The geometric streaming model

There are many different settings in the streaming model. We consider the strongest one here, i.e. the dynamic data streams.

The input $P \subseteq [\Delta]^d \subset \mathbb R^d$ is represented by an arbitrarily long sequence of insertions and deletions of points. The algorithm needs to cope with these updates and outputs $\maxcut(P)$ only for the final point set $P$.

Note that we only need to minimize the space complexity and the running time can be exponential.

Let $\lvert P\rvert = n$. We will present a $\poly(\log \Delta, 1/\varepsilon, d)$ space¹ streaming algorithm approximating $\maxcut(P)$ to the $(1+\varepsilon)$ ratio. We can think $d = O(\log n / \varepsilon^2)$ because of JL lemma. So, this is quite tight.

Dimension reduction

There is a so-called “curse of dimensionality” phenomenon which states that, most high-dimensional algorithms suffer from an $\exp(d)$ factor. For example, the quadtree will have $2^d$ children when $d$ grows. Recently, the community wants to get rid of this curse. Though we have succeed on Max-Cut, the problem is actually “not so hard” due to the following fact:

Theorem (Constant-dimensional JL). Let $P \subset \mathbb R^d$ equipped with $\ell_2$ metric. There exists a randomized map $\pi : \mathbb R^d \to \mathbb R^{d’}$ with $d’ = O(\log(\frac{1}{\varepsilon \delta})\varepsilon^{-2})$ such that $\maxcut(\pi(P)) \in (1 \pm \varepsilon) \maxcut(P)$ holds with probability $1-\delta$.

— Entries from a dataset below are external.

Lemma demo_reachable :
  rtc zone_step (mkZState ∅ (NewDynamicZone example_com) None) (mkZState demo_heap demo_zone None).
Proof.
  destruct (receive_steps demo_rrsets) with (h := ∅ : gmap nat RRset) (dz := NewDynamicZone example_com)
    as (h' & -> & Hs).
  - repeat (apply Forall_cons; split); try done; by apply rr_ok_b_ok.
  - eapply rtc_r; [exact Hs|]. eapply zstep_load. exact received_load.
Qed.

Lemma zone_reachable_wf_witness :
  heap_ok demo_heap ∧
  (isEmpty (dz_zone demo_zone) = true ∨ validate (dz_zone demo_zone) = None).
Proof.
  destruct (zone_reachable_wf _ _ demo_reachable) as (Hh & Hv & _). exact (conj Hh Hv).
Defined.

Definition demo_www : outcome (gmap nat RRset * FinderCtx) :=
  DynamicZone_Find www RR_A DefaultFind demo_heap demo_zone.

Definition demo_www_found : gmap nat RRset * FinderCtx :=
  match demo_www with Ret r => r | _ => (∅, mkFinderCtx (mkFindResult FRServFail None) None) end.

Lemma demo_www_ret : demo_www = Ret demo_www_found.
Proof. by_eval. Qed.

Lemma zone_find_sound_witness :
  result_sound demo_www_found.1 (dz_zone demo_zone) www RR_A (fc_result demo_www_found.2).
Proof.
  pose proof demo_www_ret as E. rewrite (surjective_pairing demo_www_found) in E.
  pose proof (zone_find_sound _ _ www RR_A DefaultFind _ _ demo_reachable E) as H.
  assert (isEmpty (dz_zone (zs_live (mkZState demo_heap demo_zone None))) = false) as He by by_eval.
  rewrite He in H. exact H.
Defined.

Lemma Load_total_witness :
  ∃ h dz err, DynamicZone_Load demo_events demo_rrs (NewDynamicZone example_com) = Ret (h, dz, err) ∧
    (err ≠ None → dz = NewDynamicZone example_com).
Proof.
  destruct (Load_total demo_events demo_rrs (NewDynamicZone example_com) demo_rrs_ok demo_events_in)
    as (h & dz & err & E & He & _). exact (ex_intro _ h (ex_intro _ dz (ex_intro _ err (conj E He)))).
Defined.
(* ===== verification/LocalDataSpec.v ===== *)
(** * What local policies promise

    The answer a query gets from the policies of its view, and the invariant of
    the policy store under every sequence of additions and removals. *)

From S2P Require Import Prelude GoStd G53 Instances Core HttpCmd Cement Util Chain LocalData.
From Stdlib Require Import Ascii.

Local Open Scope Z_scope.

(** ** Removing a record set from a policy *)

Section delete_rrset.
Context {N : G53Name} {M : G53Msg N} {ML : G53MsgLaws M}.

Definition strip_rdatas (new old : RRset) : RRset :=
  foldl (λ r d, RemoveRdata d r) old (rr_rdatas new).

(** The plain meaning of [deleteRRset]: the set of the type loses the rdatas and
    goes away when none is left. *)
Definition plain_delete (new : RRset) (rrsets : list RRset) : list RRset :=
  omap (λ old,
    if rr_type old =? rr_type new then
      let old := strip_rdatas new old in if RRCount old =? 0 then None else Some old
    else Some old) rrsets.

Lemma strip_rdatas_type new old : rr_type (strip_rdatas new old) = rr_type old.
Proof.
  unfold strip_rdatas. revert old. induction (rr_rdatas new) as [|d ds IH]; [done|].
  intros old. cbn. rewrite IH. apply RemoveRdata_frame.
Qed.

Lemma delete_places_none new fuel i k arr :
  (∀ j r, (i ≤ j)%nat → arr !! j = Some r → rr_type r ≠ rr_type new) →
  delete_places new fuel i k arr = take k arr.
Proof.
  revert i. induction fuel as [|fuel IH]; intros i H; cbn; [done|].
  destruct (arr !! i) as [old|] eqn:E; [|done].
  rewrite (proj2 (Z.eqb_neq _ _)) by (by apply (H i)). apply IH. intros j r Hj. apply H. lia.
Qed.

Lemma delete_places_seek new d i pre old post k :
  Forall (λ r, rr_type r ≠ rr_type new) pre → (i + d = length pre)%nat →
  ∀ fuel, delete_places new (d + fuel) i k (pre ++ old :: post) =
          delete_places new fuel (length pre) k (pre ++ old :: post).
Proof.
  intros Hpre. revert i. induction d as [|d IH]; intros i Hi fuel; [by rewrite <- Hi, Nat.add_0_r|].
  cbn. destruct (lookup_lt_is_Some_2 pre i) as [r Hr]; [lia|].
  rewrite (lookup_app_l_Some _ _ _ _ Hr). rewrite Forall_lookup in Hpre.
  rewrite (proj2 (Z.eqb_neq _ _)) by (by apply (Hpre i)). apply IH. lia.
Qed.

Lemma plain_delete_none new rrsets :
  Forall (λ r, rr_type r ≠ rr_type new) rrsets → plain_delete new rrsets = rrsets.
Proof.
  induction 1 as [|r rrsets Hr _ IH]; [done|]. cbn.
  rewrite (proj2 (Z.eqb_neq _ _)) by done. by f_equal.
Qed.

Lemma plain_delete_app new rs1 rs2 :
  plain_delete new (rs1 ++ rs2) = plain_delete new rs1 ++ plain_delete new rs2.
Proof. unfold plain_delete. apply omap_app. Qed.

Lemma split_type t (rrsets : list RRset) :
  NoDup (rr_type <$> rrsets) →
  Forall (λ r, rr_type r ≠ t) rrsets ∨
  ∃ pre old post, rrsets = pre ++ old :: post ∧ rr_type old = t ∧
    Forall (λ r, rr_type r ≠ t) pre ∧ Forall (λ r, rr_type r ≠ t) post.
Proof.
  intros Hnd. destruct (decide (Forall (λ r, rr_type r ≠ t) rrsets)) as [|Hex]; [by left|right].
  apply not_Forall_Exists in Hex; [|apply _]. apply Exists_exists in Hex as (old & Hin & Ht).
  apply list_elem_of_split in Hin as (pre & post & ->). exists pre, old, post.
  assert (rr_type old = t) as <- by (by destruct (decide (rr_type old = t))).
  rewrite fmap_app, fmap_cons in Hnd. apply NoDup_app in Hnd as (_ & Hpre & Hpost).
  apply NoDup_cons in Hpost as [Hpost _]. split_and!; [done..| |].
  - apply Forall_forall. intros r Hr E. apply (Hpre (rr_type r)); [by apply list_elem_of_fmap_2|].
    rewrite E. left.
  - apply Forall_forall. intros r Hr E. apply Hpost. rewrite <- E. by apply list_elem_of_fmap_2.
Qed.
(** The other steps of the goroutines keep the number of routines. *)
Lemma goroutine_live s s' : srv_step (λ _ _, False) s s' → live s' = live s.
Proof.
  unfold live. destruct 1 as [| | | |s conn addr dest data Hr Hl|s i addr dest conn data Hi
    |s m queue idle Hq Hi|s m b1 b2 r Hb []]; cbn; try done.
  - destruct (control_runUDP i addr dest conn data s) as [E|(b & _ & E)]; injection E as _ _ -> -> _ _ _; done.
  - rewrite Hi. lia.
Qed.

Lemma finish_live m r busy1 busy2 s :
  sv_busy s = busy1 ++ m :: busy2 → live (finish m r (handler_done (busy1 ++ busy2) s)) = live s.
Proof.
  intros Hb. pose proof (control_finish m r (handler_done (busy1 ++ busy2) s)) as E. injection E as _ _ Ei Eb _ _ _.
  unfold live. rewrite Ei, Eb, Hb.
  destruct (sm_usingTCP m), r; cbn; rewrite !length_app; cbn; lia.
Qed.

Lemma routine_step_inv x y : routine_step x y → stop_inv x → stop_inv y.
Proof.
  destruct 1 as [s wg closed callers m queue idle Hq Hi|s wg closed callers m b1 b2 r Hb Hs|s wg callers idle Hi];
    intros [H1 H2 H3 H4]; split; cbn in *; try done.
  - unfold live in *. cbn. lia.
  - intros Hd. specialize (H3 Hd). unfold live in *. cbn. lia.
  - by rewrite (finish_live _ _ _ _ _ Hb).
  - by rewrite (finish_live _ _ _ _ _ Hb).
  - unfold live in *. cbn. lia.
  - intros Hd. specialize (H3 Hd). unfold live in *. cbn. lia.
Qed.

Proof. Let $E = \lbrace \lbrace x,y\rbrace:d(\pi(x),\pi(y)) \notin (1 \pm \varepsilon)d(x,y) \rbrace$ be the distorted pairs. For all $S \subseteq P$, $\begin{align*} \lvert \cut(\pi(S))-\cut(S) \rvert \le & \sum_{x \in S,y \notin S} \lvert d(x,y) - d(\pi(x),\pi(y)) \rvert\\ \le &\varepsilon \cut(S) + \sum_{\{x,y\} \in E} \lvert d(x,y) - d(\pi(x),\pi(y))|\\ \le &\varepsilon \cut(S) + \sum_{\{x,y\} \in P^2}\max(\lvert d(x,y) - d(\pi(x),\pi(y))\rvert - \varepsilon d(x,y),0) \end{align*}$

It is sufficient to bound the second term. We construct $\pi$ by a $d\times d’$ matrix with i.i.d. $N(0,1/d)$ entries. We use a fact about Gaussians.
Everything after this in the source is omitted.